Autarca de Celorico de Basto quer embargar três barragens do Tâmega

Autarca de Celorico de Basto quer embargar três barragens do Tâmega

Uma das zonas de Celorico de Basto que seria afectada caso avançasse a construção da barragem do Fridão

O presidente da Câmara de Celorico de Basto afirmou esta terça-feira que, perante o cancelamento da barragem de Fridão, “tudo fará” para “embargar” as três barragens a montante e evitar um “drama colossal” no rio Tâmega e no concelho. “Para garantir que em Celorico de Basto haja água no Verão e a mesma não seja retida nas três barragens a montante da de Fridão, e para que não haja descargas e inundações no Inverno, vamos lutar pelo embargo e cancelamento dessas três barragens”, revelou o autarca em declarações à Lusa, referindo-se às empreitadas em curso em Daivões, Gouvens e Alto Tâmega, incluídas no Sistema Electroprodutor do Tâmega, concessionado à Iberdrola.

Notando que “tudo fará” para “defender o rio Tâmega” e “embargar a construção das três barragens”, Joaquim Mota e Silva sustentou ser esta a opção para o “drama colossal” que tem em mãos e evitar, “daqui ou dois ou três anos, um verdadeiro atentado” à região. “A minha intenção é defender o rio Tâmega.
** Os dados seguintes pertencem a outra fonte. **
(** [loadConfig] up to its validation, each variable in the code's order. *)
Definition readConfig : error + appConfig :=
  andThen (envInt "MIN_RUNNERS" 0) (λ minWorkers,
  andThen (envInt "MAX_RUNNERS" 8) (λ maxWorkers,
  andThen (envInt "RUNNER_CPUS" 2) (λ cpus,
  andThen (envInt "RUNNER_MEMORY_MB" 8192) (λ memory,
  andThen (envInt "RUNNER_ROOTFS_GB" 30) (λ rootFS,
  andThen (envInt64 "RUNNER_HETZNER_FIREWALL_ID" 0) (λ firewall,
  andThen (envInt64 "RUNNER_HETZNER_NETWORK_ID" 0) (λ network,
  andThen (envDuration "RUNNER_MAX_LIFETIME" (2 * Hour)) (λ lifetime,
  andThen (envDuration "RUNNER_USAGE_BUDGET" (10000 * Minute)) (λ budget,
  andThen (envDuration "RUNNER_BUDGET_WINDOW" (30 * 24 * Hour)) (λ window,
  andThen (envInt "PROVIDER_RETRY_ATTEMPTS" DefaultAttempts) (λ retries,
  andThen (envFloat "PROVIDER_RATE_LIMIT" (Finite DefaultRate)) (λ providerRate,
  andThen (envFloat "GITHUB_API_RATE_LIMIT" (Finite defaultGitHubAPIRate)) (λ apiRate,
  andThen (envInt "RUNNER_LAUNCH_CONCURRENCY" 8) (λ launches,
  andThen (envDuration "RUNNER_IDLE_TIMEOUT" (10 * Minute)) (λ idle,
  andThen (envDuration "RUNNER_DANGLING_TIMEOUT" (25 * Minute)) (λ dangling,
  let budgetFile := trimmed "RUNNER_BUDGET_FILE" in
  let statusFile := trimmed "RUNNER_STATUS_FILE" in
  let statusFile := if String.eqb statusFile "" && negb (String.eqb budgetFile "")
                    then JoinPath (Dir budgetFile) "status.json" else statusFile in
  let poolsPath := trimmed poolsFileEnv in
  andThen loadAppAuth (λ auth,
  andThen (if String.eqb poolsPath "" then inr None
           else andThen (loadPoolsFile poolsPath) (λ f, inr (Some f))) (λ pools,
  inr (mkAppConfig (trimmed "GITHUB_CONFIG_URL") (envOr "SCALE_SET_NAME" "runneryard-linux-x64")
    (envOr "RUNNER_GROUP" defaultRunnerGroup) auth (trimmed "GITHUB_TOKEN") (envOr "COMPUTE_PROVIDER" "fly")
    (envOr "CONTROLLER_ID" (envOr "SCALE_SET_NAME" "runneryard-linux-x64")) (trimmed "FLY_APP_NAME")
    (trimmed "FLY_API_TOKEN") (envOr "FLY_API_BASE_URL" "https://api.machines.dev") (trimmed "RUNNER_FLY_APP")
    (envOr "RUNNER_FLY_REGION" (se_Getenv "FLY_REGION")) (trimmed poolFlyTokenEnv) (trimmed "HCLOUD_TOKEN")
    (envOr "HCLOUD_API_BASE_URL" "https://api.hetzner.cloud/v1") (envOr "RUNNER_HETZNER_LOCATION" "fsn1")
    (envOr "RUNNER_HETZNER_SERVER_TYPE" "cpx32") (envOr "RUNNER_HETZNER_IMAGE" "docker-ce") firewall network
    (envOr "RUNNER_IMAGE" (se_Getenv "FLY_IMAGE_REF")) minWorkers maxWorkers cpus memory rootFS
    (trimmed "RUNNER_DOCKER_DNS") defaultCPUKind lifetime budget window budgetFile statusFile retries providerRate
    apiRate launches idle dangling (trimmed "ALERT_WEBHOOK_URL") poolsPath pools
    (trimmed "EPHEMERAL_SCALE_SET_NAME")))))))))))))))))))).
End settings.

(** * What the packages get *)

(** A rate as the limiters take it.  With NaN they compute no wait, as with zero (the
    conversions of NaN to an integer, which Go leaves to the platform, taken negative). *)
Definition finite (x : float) : f64 := match x with Finite x => x | _ => f64_zero end.

Definition twice (x : f64) : Z := f64_trunc (f64_mul x (f64_of_int 2)).

Definition retryPolicy (c : appConfig) : Policy :=
  mkPolicy (ac_ProviderRetries c) 0 0 (finite (ac_ProviderRateLimit c)) (twice (finite (ac_ProviderRateLimit c))).

(** [controllerConfig]; [direct] says whether there is a compute for the second scale
    set, which the caller adds. *)
Definition controllerConfig `{!SettingsEnv} (c : appConfig) (direct : bool) : Controller.Config :=
  Controller.mkConfig (ac_GitHubURL c) (ac_ScaleSetName c) (ac_RunnerGroup c) (ac_ControllerID c) (ac_MinWorkers c)
    (ac_MaxWorkers c) (ac_RunnerMaxLifetime c) (ac_RunnerUsageBudget c) (ac_RunnerBudgetWindow c)
    (ac_RunnerBudgetFile c) "" (ac_RunnerStatusFile c) (ac_ComputeProvider c) se_Version se_CommitSHA
    (finite (ac_GitHubAPIRateLimit c)) (twice (finite (ac_GitHubAPIRateLimit c))) (ac_LaunchConcurrency c)
    (ac_RunnerIdleTimeout c) (ac_DanglingTimeout c) (ac_AlertWebhookURL c) (ac_EphemeralScaleSetName c) direct.

(** [poolFlyToken] *)
Definition poolFlyToken (c : appConfig) : string :=
  if String.eqb (ac_PoolFlyAPIToken c) "" then ac_FlyAPIToken c else ac_PoolFlyAPIToken c.

(** * The pools file *)

#[local] Open Scope string_scope.
#[local] Open Scope Z_scope.

Definition ephemeralTier : string := "ephemeral".
Definition maximumPoolSlots : Z := 64.
Definition maximumPoolHosts : Z := 100.
Definition defaultPoolDiskGB : Z := 20.
Definition poolTrustPrivate : string := "private".
Definition poolSourceHetzner : string := "hetzner".
Definition poolSourceStatic : string := "static".
Definition poolSourceFly : string := "fly".
Definition defaultFlyVolumeGB : Z := 50.
Definition defaultFlyIdleStop : duration := 5 * Minute.
Definition defaultKeepStopped : Z := 1.
Definition defaultDeleteAfter : duration := 6 * Hour.
Definition defaultHetznerImage : string := "docker-ce".
Definition flyRegistry : string := "registry.fly.io".
Definition flyHostReservedMB : Z := 1024.

(** [hostagent.DefaultCaches] *)
Definition DefaultCaches : list string := ["/home/runner/.cache"; "/home/runner/.npm"; "/home/runner/go"].

(** * One pool *)

Definition flyFields (p : poolConfig) : bool :=
  negb (String.eqb (pc_FlyApp p) "" && String.eqb (pc_Region p) "" && String.eqb (pc_CPUKind p) ""
        && (pc_CPUs p =? 0) && (pc_MemoryMB p =? 0) && (pc_VolumeGB p =? 0) && (pc_IdleStopAfter p =? 0)
        && bool_decide (pc_KeepStopped p = None) && (pc_DeleteStoppedAfter p =? 0)).

Definition staticFields (p : poolConfig) : bool :=
  negb (String.eqb (pc_Billing p) "" && String.eqb (pc_Currency p) "" && bool_decide (length (pc_Hosts p) = 0%nat)).

(** The defaults every pool gets. *)
Definition withImage (image : string) (p : poolConfig) : poolConfig :=
  mkPoolConfig (pc_Name p) (pc_Source p) (if String.eqb (pc_RunnerImage p) "" then image else pc_RunnerImage p)
    (pc_Slots p) (pc_MinHosts p) (pc_MaxHosts p) (pc_HourlyPrice p) (pc_SlotCPUs p) (pc_SlotMemoryMB p)
    (Some (default defaultPoolDiskGB (pc_MinFreeDiskGB p)))
    (match pc_Caches p with [] => DefaultCaches | _ => pc_Caches p end) (pc_Speculative p)
    (pc_ServerType p) (pc_Location p) (pc_ServerImage p) (pc_FirewallID p) (pc_NetworkID p)
    (pc_Billing p) (pc_Currency p) (pc_Hosts p) (pc_FlyApp p) (pc_Region p) (pc_CPUKind p) (pc_CPUs p)
    (pc_MemoryMB p) (pc_VolumeGB p) (pc_IdleStopAfter p) (pc_KeepStopped p) (pc_DeleteStoppedAfter p).

(** [*p.MinFreeDiskGB], set by [withImage]. *)
Definition minFreeDiskGB (p : poolConfig) : Z := default 0 (pc_MinFreeDiskGB p).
Isso passará pelo embargo”, explicou.

O autarca reagia assim ao anúncio do ministro do Ambiente, João Pedro Matos Fernandes, esta terça-feira, de que a barragem do Fridão já não vai ser construída. Notando que “não foi estudado o impacto ambiental da não construção da barragem de Fridão conjugada com a construção de outras três a montante”, o autarca considera estar perante um “drama colossal” e um “problema grave”. “Os estudos de impacto ambiental foram feitos com a realidade da construção de quatro barragens. Num cenário em que a mais a jusante não é construída, temos um problema grave nesta zona do Tâmega”, alertou.

O autarca esclareceu que, com a construção das outras três barragens, a zona do rio Tâmega do concelho de Celorico de Basto ficará, no Verão, com “a água retida” naquelas infra-estruturas e, “no Inverno, cheias grandes”. “Não quero, no Verão, ver um fio de água no rio Tâmega no concelho e, no Inverno, assistir a descargas. A minha consciência não me permite deixar isto passar em claro”, justificou.

Para o autarca, o cancelamento da barragem do Fridão criou “um problema mais complexo” do que aquele que existia.

As barragens a que Joaquim Mota e Silva se refere são as de Daivões, Gouvens e Alto Tâmega, em construção nos concelhos de Ribeira de Pena, Vila Pouca de Aguiar, Boticas e Chaves, no distrito de Vila Real.

O Sistema Electroprodutor do Tâmega é um dos maiores projectos hidroeléctricos realizados na Europa nos últimos 25 anos, prevendo 1500 milhões de euros de investimento e a criação de 13.500 empregos directos e indirectos durante o período de maior volume dos trabalhos (2018-2020).

O ministro do Ambiente anunciou esta terça-feira no parlamento que a barragem de Fridão, no rio Tâmega, não será construída e que acredita não existirem razões para “a restituição de qualquer montante” à EDPuma vez que foi a própria empresa que comunicou ao Governo o seu desinteresse em avançar com o projecto.